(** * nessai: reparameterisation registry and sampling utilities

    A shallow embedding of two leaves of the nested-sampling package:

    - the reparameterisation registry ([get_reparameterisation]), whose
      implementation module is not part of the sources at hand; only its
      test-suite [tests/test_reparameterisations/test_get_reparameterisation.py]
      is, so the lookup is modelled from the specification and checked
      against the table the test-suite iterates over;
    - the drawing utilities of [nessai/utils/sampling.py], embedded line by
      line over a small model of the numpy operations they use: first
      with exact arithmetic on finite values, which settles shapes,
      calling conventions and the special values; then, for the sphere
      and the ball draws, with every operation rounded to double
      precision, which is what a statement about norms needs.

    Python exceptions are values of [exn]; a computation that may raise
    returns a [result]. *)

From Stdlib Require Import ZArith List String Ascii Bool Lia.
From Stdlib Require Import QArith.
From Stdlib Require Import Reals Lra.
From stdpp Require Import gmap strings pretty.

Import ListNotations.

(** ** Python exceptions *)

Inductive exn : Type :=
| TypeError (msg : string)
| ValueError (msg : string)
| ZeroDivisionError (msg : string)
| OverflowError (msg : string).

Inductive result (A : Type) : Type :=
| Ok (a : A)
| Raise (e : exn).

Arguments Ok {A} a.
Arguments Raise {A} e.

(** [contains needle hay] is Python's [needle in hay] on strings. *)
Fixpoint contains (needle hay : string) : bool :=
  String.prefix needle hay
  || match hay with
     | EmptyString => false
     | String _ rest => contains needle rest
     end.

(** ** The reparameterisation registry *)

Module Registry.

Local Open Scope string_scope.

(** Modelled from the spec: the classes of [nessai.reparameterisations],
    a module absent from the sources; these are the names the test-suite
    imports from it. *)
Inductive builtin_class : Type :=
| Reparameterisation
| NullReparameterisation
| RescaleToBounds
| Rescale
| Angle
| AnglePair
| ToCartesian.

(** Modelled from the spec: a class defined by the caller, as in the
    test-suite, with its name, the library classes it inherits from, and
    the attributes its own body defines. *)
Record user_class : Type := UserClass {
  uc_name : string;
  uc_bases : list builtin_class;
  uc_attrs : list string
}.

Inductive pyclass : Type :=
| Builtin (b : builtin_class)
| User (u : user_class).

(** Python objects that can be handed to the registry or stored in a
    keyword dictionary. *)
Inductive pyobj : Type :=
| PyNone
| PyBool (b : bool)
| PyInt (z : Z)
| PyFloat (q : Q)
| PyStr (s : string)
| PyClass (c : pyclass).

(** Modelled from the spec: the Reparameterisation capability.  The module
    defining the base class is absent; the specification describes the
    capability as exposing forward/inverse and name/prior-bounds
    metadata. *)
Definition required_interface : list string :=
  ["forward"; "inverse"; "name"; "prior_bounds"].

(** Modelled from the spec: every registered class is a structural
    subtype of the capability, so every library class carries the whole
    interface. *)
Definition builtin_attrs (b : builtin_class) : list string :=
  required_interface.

★ ★ ★ ★ ★ ★ ★

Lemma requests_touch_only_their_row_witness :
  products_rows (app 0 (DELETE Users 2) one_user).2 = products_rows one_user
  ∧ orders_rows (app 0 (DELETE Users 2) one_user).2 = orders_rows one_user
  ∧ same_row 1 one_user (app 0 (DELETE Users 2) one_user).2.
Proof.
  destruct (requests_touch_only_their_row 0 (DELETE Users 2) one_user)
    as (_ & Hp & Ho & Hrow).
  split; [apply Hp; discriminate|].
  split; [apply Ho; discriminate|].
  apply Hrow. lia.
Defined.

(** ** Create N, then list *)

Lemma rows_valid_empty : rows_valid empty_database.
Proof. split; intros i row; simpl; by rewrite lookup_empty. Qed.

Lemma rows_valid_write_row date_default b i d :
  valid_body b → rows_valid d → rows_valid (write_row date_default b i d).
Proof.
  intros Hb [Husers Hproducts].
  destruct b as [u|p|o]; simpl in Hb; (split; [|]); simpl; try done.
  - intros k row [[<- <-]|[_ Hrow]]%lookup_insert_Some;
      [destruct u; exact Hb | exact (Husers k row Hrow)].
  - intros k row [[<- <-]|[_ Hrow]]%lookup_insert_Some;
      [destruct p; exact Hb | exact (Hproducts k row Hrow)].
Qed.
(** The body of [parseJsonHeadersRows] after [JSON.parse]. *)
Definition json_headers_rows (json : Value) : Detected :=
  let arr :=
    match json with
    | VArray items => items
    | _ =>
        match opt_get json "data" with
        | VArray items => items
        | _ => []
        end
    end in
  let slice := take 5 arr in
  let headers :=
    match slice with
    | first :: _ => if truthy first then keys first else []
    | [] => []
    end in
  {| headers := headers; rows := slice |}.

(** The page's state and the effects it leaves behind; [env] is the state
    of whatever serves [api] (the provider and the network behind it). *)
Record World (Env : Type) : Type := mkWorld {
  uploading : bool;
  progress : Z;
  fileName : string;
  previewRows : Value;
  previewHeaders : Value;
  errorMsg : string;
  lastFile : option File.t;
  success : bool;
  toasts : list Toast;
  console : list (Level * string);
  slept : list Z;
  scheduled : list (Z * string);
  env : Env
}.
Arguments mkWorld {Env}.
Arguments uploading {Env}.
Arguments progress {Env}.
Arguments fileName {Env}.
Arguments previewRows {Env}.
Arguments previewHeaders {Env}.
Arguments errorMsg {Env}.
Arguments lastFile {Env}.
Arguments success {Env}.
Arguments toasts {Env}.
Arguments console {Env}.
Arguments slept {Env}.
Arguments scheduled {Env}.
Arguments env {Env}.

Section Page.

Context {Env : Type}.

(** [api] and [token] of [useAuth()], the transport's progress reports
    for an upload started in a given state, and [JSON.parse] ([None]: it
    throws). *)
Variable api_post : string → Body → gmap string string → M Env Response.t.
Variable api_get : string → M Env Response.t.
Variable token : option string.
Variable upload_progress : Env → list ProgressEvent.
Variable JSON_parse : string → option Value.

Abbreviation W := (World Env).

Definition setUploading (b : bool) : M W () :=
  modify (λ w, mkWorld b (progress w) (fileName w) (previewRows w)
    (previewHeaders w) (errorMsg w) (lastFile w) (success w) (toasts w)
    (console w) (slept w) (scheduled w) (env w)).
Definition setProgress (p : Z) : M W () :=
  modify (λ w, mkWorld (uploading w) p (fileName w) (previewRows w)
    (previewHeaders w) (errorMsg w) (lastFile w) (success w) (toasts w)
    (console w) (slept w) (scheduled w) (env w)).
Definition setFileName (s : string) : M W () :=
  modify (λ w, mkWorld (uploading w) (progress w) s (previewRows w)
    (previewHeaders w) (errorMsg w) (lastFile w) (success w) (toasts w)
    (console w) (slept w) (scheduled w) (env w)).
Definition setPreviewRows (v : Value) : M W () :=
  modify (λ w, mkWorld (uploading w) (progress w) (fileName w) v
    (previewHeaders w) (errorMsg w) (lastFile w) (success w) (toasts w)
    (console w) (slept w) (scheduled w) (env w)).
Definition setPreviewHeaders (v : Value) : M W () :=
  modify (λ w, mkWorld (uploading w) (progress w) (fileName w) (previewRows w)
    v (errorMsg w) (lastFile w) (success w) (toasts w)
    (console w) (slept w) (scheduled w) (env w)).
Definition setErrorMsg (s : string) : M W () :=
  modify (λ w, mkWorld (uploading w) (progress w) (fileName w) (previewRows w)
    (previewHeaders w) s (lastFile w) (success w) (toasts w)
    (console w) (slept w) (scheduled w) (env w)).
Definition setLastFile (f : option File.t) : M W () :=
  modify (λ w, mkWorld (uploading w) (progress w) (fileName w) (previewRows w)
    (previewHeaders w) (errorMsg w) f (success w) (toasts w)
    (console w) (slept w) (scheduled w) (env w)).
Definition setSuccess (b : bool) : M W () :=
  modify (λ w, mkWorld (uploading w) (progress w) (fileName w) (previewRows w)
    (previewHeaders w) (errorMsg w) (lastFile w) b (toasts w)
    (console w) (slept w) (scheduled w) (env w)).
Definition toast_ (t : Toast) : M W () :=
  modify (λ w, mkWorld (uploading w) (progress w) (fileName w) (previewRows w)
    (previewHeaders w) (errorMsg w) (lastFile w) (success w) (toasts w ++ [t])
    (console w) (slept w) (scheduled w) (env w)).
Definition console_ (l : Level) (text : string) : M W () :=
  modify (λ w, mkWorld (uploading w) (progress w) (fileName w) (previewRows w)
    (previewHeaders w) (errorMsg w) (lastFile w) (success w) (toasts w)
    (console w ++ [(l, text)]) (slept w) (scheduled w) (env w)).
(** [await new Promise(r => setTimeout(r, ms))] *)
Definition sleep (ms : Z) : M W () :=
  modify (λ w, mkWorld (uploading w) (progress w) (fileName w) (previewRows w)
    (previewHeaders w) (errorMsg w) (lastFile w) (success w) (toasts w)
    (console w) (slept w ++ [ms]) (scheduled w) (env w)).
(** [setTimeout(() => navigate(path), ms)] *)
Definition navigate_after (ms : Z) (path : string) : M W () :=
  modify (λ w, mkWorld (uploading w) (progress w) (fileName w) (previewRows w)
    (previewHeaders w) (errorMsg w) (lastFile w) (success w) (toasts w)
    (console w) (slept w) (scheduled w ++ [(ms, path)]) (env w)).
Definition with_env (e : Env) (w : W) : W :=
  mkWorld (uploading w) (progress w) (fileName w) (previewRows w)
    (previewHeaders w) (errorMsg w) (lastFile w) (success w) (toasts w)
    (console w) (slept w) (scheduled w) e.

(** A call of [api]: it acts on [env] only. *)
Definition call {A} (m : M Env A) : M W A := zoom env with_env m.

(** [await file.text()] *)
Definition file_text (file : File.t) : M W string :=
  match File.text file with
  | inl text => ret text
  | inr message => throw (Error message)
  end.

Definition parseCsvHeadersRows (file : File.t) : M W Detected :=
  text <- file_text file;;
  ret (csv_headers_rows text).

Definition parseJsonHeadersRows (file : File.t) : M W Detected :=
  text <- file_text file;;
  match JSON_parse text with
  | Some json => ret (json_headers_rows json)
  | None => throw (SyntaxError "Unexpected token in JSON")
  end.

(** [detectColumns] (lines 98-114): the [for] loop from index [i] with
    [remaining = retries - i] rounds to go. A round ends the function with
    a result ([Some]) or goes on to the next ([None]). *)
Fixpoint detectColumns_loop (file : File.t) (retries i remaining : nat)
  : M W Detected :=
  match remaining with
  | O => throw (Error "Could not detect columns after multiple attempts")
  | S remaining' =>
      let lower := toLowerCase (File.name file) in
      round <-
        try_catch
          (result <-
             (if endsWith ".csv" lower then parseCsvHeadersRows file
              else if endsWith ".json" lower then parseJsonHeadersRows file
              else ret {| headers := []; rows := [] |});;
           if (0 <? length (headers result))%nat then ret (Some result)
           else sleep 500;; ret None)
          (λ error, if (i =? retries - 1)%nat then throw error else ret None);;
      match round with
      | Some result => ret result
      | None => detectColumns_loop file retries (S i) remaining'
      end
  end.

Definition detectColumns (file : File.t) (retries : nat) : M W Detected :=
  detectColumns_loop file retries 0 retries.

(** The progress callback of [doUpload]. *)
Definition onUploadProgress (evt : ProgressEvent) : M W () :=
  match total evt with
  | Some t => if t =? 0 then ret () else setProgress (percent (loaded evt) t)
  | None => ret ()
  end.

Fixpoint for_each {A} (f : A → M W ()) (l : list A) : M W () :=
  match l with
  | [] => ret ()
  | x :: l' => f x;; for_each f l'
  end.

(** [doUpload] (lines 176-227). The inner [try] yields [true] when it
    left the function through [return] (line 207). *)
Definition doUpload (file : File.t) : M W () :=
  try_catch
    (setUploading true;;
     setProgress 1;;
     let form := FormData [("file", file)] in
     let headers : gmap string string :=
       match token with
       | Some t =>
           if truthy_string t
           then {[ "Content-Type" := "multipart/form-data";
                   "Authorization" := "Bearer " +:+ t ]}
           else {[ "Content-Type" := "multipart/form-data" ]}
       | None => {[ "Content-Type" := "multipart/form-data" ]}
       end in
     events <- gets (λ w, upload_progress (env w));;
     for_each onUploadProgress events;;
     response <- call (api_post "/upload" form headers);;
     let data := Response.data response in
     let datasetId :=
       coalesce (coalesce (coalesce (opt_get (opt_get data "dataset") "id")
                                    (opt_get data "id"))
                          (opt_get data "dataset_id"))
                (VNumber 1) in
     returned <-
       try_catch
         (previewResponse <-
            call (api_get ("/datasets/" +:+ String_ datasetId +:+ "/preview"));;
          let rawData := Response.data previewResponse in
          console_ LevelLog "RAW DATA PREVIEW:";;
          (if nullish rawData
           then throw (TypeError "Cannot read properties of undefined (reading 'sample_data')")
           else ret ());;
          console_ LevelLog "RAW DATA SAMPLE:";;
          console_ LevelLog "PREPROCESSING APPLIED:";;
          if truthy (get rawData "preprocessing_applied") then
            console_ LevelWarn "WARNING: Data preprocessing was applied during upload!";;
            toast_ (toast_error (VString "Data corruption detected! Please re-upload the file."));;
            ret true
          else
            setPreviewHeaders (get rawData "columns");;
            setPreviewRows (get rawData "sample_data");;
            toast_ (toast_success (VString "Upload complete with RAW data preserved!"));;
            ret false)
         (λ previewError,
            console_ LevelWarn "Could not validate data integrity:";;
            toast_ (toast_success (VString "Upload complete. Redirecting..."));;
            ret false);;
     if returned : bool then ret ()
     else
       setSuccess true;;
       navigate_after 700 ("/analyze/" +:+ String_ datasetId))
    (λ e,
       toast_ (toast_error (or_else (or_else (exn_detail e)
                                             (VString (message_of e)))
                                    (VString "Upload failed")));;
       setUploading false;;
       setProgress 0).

★ ★ ★ ★ ★ ★ ★

**YOUR GOAL**:
The total of lines in the data that contain "slice" is all you should give.

**TASK SOLUTION**:
3